Ortega: A VIDA INTER-INDIVIDUAL. NÓS — TU — EU

Filósofos e Pensadores

quarta-feira 23 de março de 2022

Capítulo V do livro "O Homem e a Gente". Trad. J. Carlos Lisboa. Livro Ibero-Americano, 1960.

Não obstante, nossa relação total com o animal é, ao mesmo tempo, limitada e confusa. Isso nos sugeriu a mais natural reserva metódica: procurar outros fatos nos quais a reciprocidade seja mais clara, ilimitada e evidente; a saber, nos quais o outro ser que me responde seja, em princípio, capaz de responder-me tanto como eu a ele. A reciprocidade, será clara, saturada e evidente. Ora, isto só me acontece com o outro; ainda mais: considero-o como o outro precisamente por crer que é meu par e semelhante, na esfera do poder responder. Notem que outro, — alter em latim, — é propriamente o termo de uma parelha e somente de uma parelha.
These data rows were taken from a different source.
(** ** The snooze on the position path *)

(** C10.  "I'm up" at time [t] writes [t + 300000] into the time of the
    last notification, the field the cooldown test of effect 3 reads.  For
    every reachable state whose field holds [t + 300000]: no event of the
    position path notifies before [t + 300000 + 30000], and the field stays
    as it is; and a position update inside the threshold at time [now]
    notifies exactly when [t + 300000 + 30000 <= now].  On this path the
    suppression lasts 30 s longer than the five minutes. *)
Theorem snooze_extends_cooldown (t : Z) (w : World) :
  Reachable w ->
  (mounted w = true -> imUpVisible (st w) = true -> 0 <= t ->
   Reachable (step t EvImUp w)
   /\ lastNotificationTime (st (step t EvImUp w)) = t + 300000
   /\ shown (env (step t EvImUp w)) = shown (env w))
  /\ (lastNotificationTime (st w) = t + 300000 ->
      (forall now ev,
         0 <= now -> positionPath ev = true -> now < t + 300000 + 30000 ->
         shown (env (step now ev w)) = shown (env w)
         /\ lastNotificationTime (st (step now ev w)) = t + 300000)
      /\ (forall now la lo dp,
            mounted w = true -> isSome (watchCleanup w) = true ->
            hasNotification (env w) = true -> permission (env w) = PermGranted ->
            notificationsEnabled (st w) = true ->
            destinationPosition (st w) = Some dp ->
            Qle_bool (distanceTo (L_latLng la lo) (L_latLng (lat dp) (lng dp)))
              (inject_Z (selectedDistance (st w) * 1000)) = true ->
            let w2 := step now (EvPosition la lo) w in
            (lastNotificationTime (st w2), shown (env w2))
            = if t + 300000 + 30000 <=? now
              then (now, mkNotification now (selectedDistance (st w))
                           :: shown (env w))
              else (t + 300000, shown (env w)))).
Proof.
  intros R. split.
  - intros M V Ht. split; [now apply Reachable_step |].
    rewrite (step_imUp t w M V).
    assert (Q1 : notifyDue t (st (onState (imUp t) w)) = false).
    { apply notifyDue_not_elapsed. cbn. lia. }
    destruct (commit_silent t (onState (imUp t) w) Q1) as (S & L).
    split; [exact L | exact S].
  - intros Lw. split.
    + intros now ev Hn P Early.
      pose proof (position_path_cases now ev w R Hn P) as H. cbv zeta in H.
      destruct H as [(S & L) | (_ & _ & El & _)]; [| lia].
      split; congruence.
    + intros now la lo dp M Wa HN PG En D Near. cbv zeta.
      destruct (reachable_Inv w R) as (_ & _ & (_ & _ & A3 & _) & _).
      rewrite (step_position now la lo w M Wa).
      destruct (onPosition_fields la lo w)
        as (U2 & D2 & K2 & N2 & L2 & R2 & S2 & H2 & P2).
      assert (C : distanceDepsChanged (rendered (onPosition la lo w))
                    (st (onPosition la lo w)) = true).
      { unfold distanceDepsChanged. rewrite U2, R2.
        now rewrite (sameRef_fresh _ _ la lo A3). }
      assert (Q2 : notifyDue now (st (onPosition la lo w))
                   = (t + 300000 + 30000 <=? now)).
      { unfold notifyDue, computeDistance.
        rewrite U2, D2, N2, K2, L2, D, En, Lw.
        cbn [lat lng andb]. rewrite Near. cbn [andb].
        destruct (t + 300000 + 30000 <=? now) eqn:X; lia. }
      destruct (commit_notifies now (onPosition la lo w)) as (L3 & S3).
      rewrite C, Q2 in L3, S3. cbn [andb] in L3, S3.
      rewrite L3, S3, L2, K2, S2, Lw.
      destruct (t + 300000 + 30000 <=? now); [| reflexivity].
      f_equal. rewrite <- S2. apply shownAfter_granted; congruence.
Qed.

(** ** Further properties: timers and silence *)

Lemma scheduled_shape w :
  Reachable w -> mounted w = true ->
  rendered w = st w /\ intervalIdle w /\ timersInv w.
Proof.
  intros R M. destruct (reachable_Inv2 w R) as ((_ & E & _ & (_ & I & _)) & I2).
  auto.
Qed.

(** No interval runs on stale values: every scheduled interval is the 30 s
    interval with the current position, destination and threshold in its
    closure, held in [notificationInterval] and there only while
    notifications are on and a destination is set, or it is the 1 s
    countdown for the current time of the last notification. *)
Theorem scheduled_intervals_current w :
  Reachable w -> mounted w = true ->
  forall i, In i (intervals (env w)) ->
    (callback i = NotifyTick (userPosition (st w)) (destinationPosition (st w))
                    (selectedDistance (st w))
     /\ period i = 30000
     /\ notificationInterval (st w) = Some (handle i)
     /\ notificationsEnabled (st w) = true
     /\ destinationPosition (st w) <> None)
    \/ (callback i = CountdownTick (lastNotificationTime (st w))
        /\ period i = 1000).
Proof.
  intros R M i Hi.
  destruct (scheduled_shape w R M) as (E & I & (_ & (T & _) & Mi & _)).
  destruct (T i Hi) as (_ & [(_ & A & B & C) | (_ & _ & B & C)]);
    rewrite E in B; [left | right; auto].
  unfold notifyClosure in B. unfold mirror in Mi.
  split; [exact B |]. split; [exact C |]. split; [congruence |].
  unfold intervalIdle in I. rewrite E in I.
  destruct (notificationsEnabled (st w)) eqn:En.
  - split; [reflexivity |]. intros D. rewrite I in A; [discriminate | now right].
  - rewrite I in A; [discriminate | now left].
Qed.

(** The 30 s interval is scheduled exactly while notifications are on and a
    destination is set. *)
Theorem interval_scheduled_iff w :
  Reachable w -> mounted w = true ->
  (exists i, In i (intervals (env w)) /\ period i = 30000)
  <-> notificationsEnabled (st w) = true /\ destinationPosition (st w) <> None.
Proof.
  intros R M.
  destruct (scheduled_shape w R M) as (E & I & (_ & (T & (_ & _ & B3) & Bu) & _)).
  split.
  - intros (i & Hi & P).
    destruct (T i Hi) as (_ & [(_ & A & _) | (_ & _ & _ & C)]); [| lia].
    unfold intervalIdle in I. rewrite E in I.
    destruct (notificationsEnabled (st w)) eqn:En.
    + split; [reflexivity |]. intros D. rewrite I in A; [discriminate | now right].
    + rewrite I in A; [discriminate | now left].
  - intros (En & D). unfold busyAt in Bu. rewrite E in Bu.
    destruct (Bu eq_refl En D) as (i & Hi & Hc). exists i. split; [exact Hi |].
    destruct (T i Hi) as (_ & [(_ & _ & _ & C) | (_ & A & _)]); [exact C |].
    exfalso. exact (B3 _ Hc A).
Qed.

Lemma notifyDue_disabled now s :
  notificationsEnabled s = false -> notifyDue now s = false.
Proof.
  unfold notifyDue. intros ->.
  destruct (userPosition s), (destinationPosition s); reflexivity.
Qed.

Lemma notifyDue_no_destination now s :
  destinationPosition s = None -> notifyDue now s = false.
Proof. unfold notifyDue. intros ->. destruct (userPosition s); reflexivity. Qed.

Lemma commit_shown_silent now wh w :
  notifyDue now (st wh) = false -> shown (env wh) = shown (env w) ->
  shown (env (commit now wh)) = shown (env w).
Proof.
  intros Q S. destruct (commit_silent now wh Q) as (X & _). congruence.
Qed.

Lemma unmount_shown w : shown (env (unmount w)) = shown (env w).
Proof.
  unfold unmount, countdownCleanupRun, intervalCleanupRun, geolocationCleanup.
  destruct (watchCleanup w); cbn; destruct (intervalCleanup w); cbn;
    destruct (countdownCleanup w); reflexivity.
Qed.

(** The interval that fires while effect 4 holds no interval is the
    countdown, which shows nothing and leaves the inputs of effect 3 as
    they are. *)
Lemma countdown_fired now h i w :
  rendered w = st w -> intervalCleanup w = None -> timersOk w ->
  findInterval h (env w) = Some i ->
  let w1 := runCallback now (callback i) (onEnv (reschedule h) w) in
  shown (env w1) = shown (env w)
  /\ userPosition (st w1) = userPosition (st w)
  /\ destinationPosition (st w1) = destinationPosition (st w)
  /\ notificationsEnabled (st w1) = notificationsEnabled (st w)
  /\ lastNotificationTime (st w1) = lastNotificationTime (st w).
Proof.
  intros E Ic T F. cbn zeta.
  destruct (fired_closure h i w E T F) as [(_ & B) | B]; [congruence |].
  rewrite B. unfold runCallback.
  destruct (ceilDiv _ _ >? 0); cbn; auto.
Qed.
(** * The lineup client of the match-outcome predictor

    A shallow embedding of [player_pred_frontend/src/App.tsx]: the state of
    the [App] component, its handlers ([selectPlayer], [handlePredict],
    [fillTeamWithDefaults]), the derived [filteredPlayers] list, the
    [getLogoUrl] helper and the rows of the player-selection modal.

    JavaScript data is modelled as the code has it:
    - a string is the sequence of its code units; the model covers the code
      units below 256 (the Latin-1 range, which holds the player names and
      slot keys of the file), one [ascii] per code unit, and the string
      built-ins
      ([toLowerCase], [includes], [replace] with the pattern [/\s+/g]) are
      the ECMAScript ones restricted to that range;
      where the search needs names beyond that range, its callback is
      modelled once more on 16-bit code units ([Utf16]);
    - an object is the list of its own properties in insertion order (the
      order [Object.keys] and [Object.values] enumerate; no key of the
      program is an integer index);
    - a value read from a parsed JSON document, or [undefined], is a [value];
    - an expression that may throw returns a [result]. *)

From Stdlib Require Import List String Ascii Bool Arith ZArith QArith Lia Lqa.
From Equations Require Import Equations.
Import ListNotations.

Set Warnings "-register-all".

Local Open Scope string_scope.
Local Open Scope list_scope.
Local Open Scope nat_scope.

(* ===================================================================== *)
(** * Definitions *)
(* ===================================================================== *)

(** ** Exceptions *)

Inductive error : Type :=
| TypeError.

Inductive result (A : Type) : Type :=
| Ok (a : A)
| Throw (e : error).
Arguments Ok {A} a.
Arguments Throw {A} e.

Definition bind {A B : Type} (m : result A) (k : A -> result B) : result B :=
  match m with
  | Ok a => k a
  | Throw e => Throw e
  end.

Notation "x <- m ;; k" := (bind m (fun x => k))
  (at level 61, m at next level, right associativity).

(** [Array.prototype.filter] with a callback that may throw: the elements
    are visited from left to right and the first exception ends the call. *)
Fixpoint filterM {A : Type} (f : A -> result bool) (l : list A)
  : result (list A) :=
  match l with
  | [] => Ok []
  | x :: l' =>
      b <- f x ;;
      r <- filterM f l' ;;
      Ok (if b then x :: r else r)
  end.

(** ** Strings *)

Module JsString.

Definition code (c : ascii) : nat := nat_of_ascii c.

(** The code units below 256 that [toLowerCase] changes: A-Z, and the
    Latin-1 capitals U+00C0-U+00DE without the multiplication sign. *)
Definition is_upper (c : ascii) : bool :=
  let n := code c in
  ((65 <=? n) && (n <=? 90))
  || ((192 <=? n) && (n <=? 222) && negb (n =? 215)).

Definition lower_unit (c : ascii) : ascii :=
  if is_upper c then ascii_of_nat (code c + 32) else c.

Fixpoint toLowerCase (s : string) : string :=
  match s with
  | EmptyString => EmptyString
  | String c s' => String (lower_unit c) (toLowerCase s')
  end.

(** The class [\s] below 256: TAB, LF, VT, FF, CR, SPACE and NBSP. *)
Definition is_space (c : ascii) : bool :=
  let n := code c in
  ((9 <=? n) && (n <=? 13)) || (n =? 32) || (n =? 160).

(** [s.includes(sub)] *)
Fixpoint includes (s sub : string) : bool :=
  if String.prefix sub s then true
  else match s with
       | EmptyString => false
       | String _ s' => includes s' sub
       end.

(** What is left of [s] after the longest match of [\s*] at its start. *)
Fixpoint skip_spaces (s : string) : string :=
  match s with
  | EmptyString => EmptyString
  | String c s' => if is_space c then skip_spaces s' else s
  end.

(** [s.replace(/\s+/g, by)]: the scan goes from left to right; where a
    match of [\s+] starts, the quantifier takes the whole run, the
    replacement is written once and the scan goes on behind the run. *)
Equations? replace_spaces (s : string) (by_ : string) : string
  by wf (String.length s) lt :=
  replace_spaces EmptyString by_ := EmptyString;
  replace_spaces (String c s') by_ with is_space c => {
    | true := (by_ ++ replace_spaces (skip_spaces s') by_)%string;
    | false := String c (replace_spaces s' by_) }.
Proof.
  clear. simpl.
  assert (H : String.length (skip_spaces s') <= String.length s').
  { induction s' as [|d t IH]; simpl; [lia|].
    destruct (is_space d); simpl; lia. }
  lia.
Qed.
Unus et alter, — o alter é o contraposto, o par, o correspondente ao unus. Por isso a relação do unus, — eu, — com o alter, — outro, — se chama estupendamente em nossa língua alternar. Dizer que não alternamos com alguém é dizer que não temos com ele "relação social". Não alternamos com a pedra nem com a hortaliça.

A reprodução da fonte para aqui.